Among the lines below, copy exactly those from the one with "Lemma md5_blocks_spec n" through the one with "cbn [Nat.sub length Nat.modulo] in *.", counting both ends.

◇ ◇ ◇ ◇

Lemma byteReverse_cons b0 b1 b2 b3 buf n :
  Forall is_byte [b0; b1; b2; b3] ->
  byteReverse true (b0 :: b1 :: b2 :: b3 :: buf) (S n)
  = b3 :: b2 :: b1 :: b0 :: byteReverse true buf n.
Proof.
  intros H. transitivity (store32 true (load_le [b0; b1; b2; b3]) ++ byteReverse true buf n).
  - rewrite <- reverse_word by (by repeat (apply Forall_cons in H as [? H])). reflexivity.
  - assert (store_le 4 (load_le [b0; b1; b2; b3]) = [b0; b1; b2; b3]) as E
      by exact (store_load_le _ H).
    unfold store32. by rewrite E.
Qed.

(** A list of [4 * n] bytes or more starts with four bytes. *)
Lemma four_bytes n (buf : bytes) :
  (4 * S n <= length buf)%nat ->
  exists b0 b1 b2 b3 buf', buf = b0 :: b1 :: b2 :: b3 :: buf' /\ (4 * n <= length buf')%nat.
Proof.
  intros H. destruct buf as [|b0 [|b1 [|b2 [|b3 buf']]]]; simpl in H; try lia.
  eexists _, _, _, _, _. split; [done|lia].
Qed.

(** What [byteReverse] leaves: the same words in the machine's byte order. *)
Lemma byteReverse_spec big buf n :
  Forall is_byte buf -> (4 * n <= length buf)%nat ->
  load_words big n (byteReverse big buf n) = load_words false n buf /\
  length (byteReverse big buf n) = length buf /\ Forall is_byte (byteReverse big buf n).
Proof.
  destruct big; [|by rewrite byteReverse_little].
  revert buf. induction n as [|n IH]; intros buf Hb Hl; [done|].
  destruct (four_bytes n buf Hl) as (b0 & b1 & b2 & b3 & buf' & -> & Hl').
  repeat match goal with H : Forall _ (_ :: _) |- _ => apply Forall_cons in H as [? H] end.
  rewrite byteReverse_cons by (by rewrite !Forall_cons).
  destruct (IH buf') as (E & El & Eb); [done..|].
  cbn [load_words firstn skipn length]. rewrite !take_0, !drop_0, E, El. split; [done|]. split; [done|].
  by rewrite !Forall_cons.
Qed.

(** Back from the machine's byte order. *)
Lemma byteReverse_words big ws :
  byteReverse big (store_words big ws) (length ws) = store_words false ws.
Proof.
  destruct big; [|apply byteReverse_little].
  induction ws as [|w ws IH]; [done|].
  change (store_words true (w :: ws)) with (rev (store_le 4 w) ++ store_words true ws).
  pose proof (store_le_bytes 4 w) as Hb.
  change (store_words false (w :: ws)) with (store_le 4 w ++ store_words false ws).
  cbn [store_le] in *. rewrite <- IH. cbn [length].
  apply (byteReverse_cons _ _ _ _ (store_words true ws)). exact (Forall_rev Hb).
Qed.

Lemma md5_block_spec big buf block :
  Forall is_byte block -> length block = 64%nat ->
  exists in', md5_block big buf block = (rfc_block buf block, in') /\
    length in' = 64%nat /\ Forall is_byte in'.
Proof.
  intros Hb Hl. destruct (byteReverse_spec big block 16) as (E & El & Eb); [done|lia|].
  exists (byteReverse big block 16). unfold md5_block.
  rewrite E, MD5Transform_rfc. split_and!; [done|congruence|done].
Qed.

(** ** Hashing in pieces *)

Lemma md5_blocks_spec n big buf inp data :
  Forall is_byte data -> length inp = 64%nat -> Forall is_byte inp ->
  (length data < 64 * S n)%nat ->
  exists in', md5_blocks n big buf inp data = (absorb rfc_block buf data, in') /\
    buffered in' data.
Proof.
  revert buf inp data. induction n as [|n IH]; intros buf inp data Hd Hl Hb Hn;
    cbn [md5_blocks]; [|destruct (Nat.leb_spec 64 (length data))].
  1, 3: destruct (buffered_small inp [] data) as [Hbuf Ha]; [done..|simpl; lia|];
    exists (splice inp 0 data); split; [|done];
    rewrite (Ha _ rfc_block buf : absorb rfc_block buf data = _); done.
  destruct (buffered_full inp [] data) as (Hlb & Hlo & Ha); [done|simpl; lia|].
  cbn [Nat.sub length Nat.modulo] in *.
  destruct (md5_block_spec big buf (splice inp 0 (take 64 data))) as (in' & E & Hl' & Hb');
    [by apply splice_bytes, Forall_take|done|].
  rewrite E. destruct (IH (rfc_block buf (splice inp 0 (take 64 data))) in' (drop 64 data))
    as (in'' & E' & Hl'' & Hb'' & Ht); [by apply Forall_drop|done..|rewrite length_drop; lia|].
  exists in''. rewrite E'. split.
  - by rewrite (Ha _ rfc_block buf : absorb rfc_block buf data = _).
  - split_and!; [done..|]. rewrite <- !leftover_length. rewrite <- leftover_length in Ht.
    by rewrite (Hlo : leftover data = _).
Qed.

(** The context after hashing [m]. *)
Definition md5_rep (ctx : MD5Context) (m : bytes) : Prop :=
  md5_buf ctx = absorb rfc_block md5_init_buf m /\
  counts (md5_bits0 ctx) (md5_bits1 ctx) (length m) /\ buffered (md5_in ctx) m.

Lemma MD5Init_rep inp :
  length inp = 64%nat -> Forall is_byte inp -> md5_rep (MD5Init inp) [].
Proof. intros Hl Hb. split; [done|]. split; [|by apply buffered_nil]. by_eval. Qed.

◇ ◇ ◇ ◇

▶ [Written solution]
Lemma md5_blocks_spec n big buf inp data :
  Forall is_byte data -> length inp = 64%nat -> Forall is_byte inp ->
  (length data < 64 * S n)%nat ->
  exists in', md5_blocks n big buf inp data = (absorb rfc_block buf data, in') /\
    buffered in' data.
Proof.
  revert buf inp data. induction n as [|n IH]; intros buf inp data Hd Hl Hb Hn;
    cbn [md5_blocks]; [|destruct (Nat.leb_spec 64 (length data))].
  1, 3: destruct (buffered_small inp [] data) as [Hbuf Ha]; [done..|simpl; lia|];
    exists (splice inp 0 data); split; [|done];
    rewrite (Ha _ rfc_block buf : absorb rfc_block buf data = _); done.
  destruct (buffered_full inp [] data) as (Hlb & Hlo & Ha); [done|simpl; lia|].
  cbn [Nat.sub length Nat.modulo] in *.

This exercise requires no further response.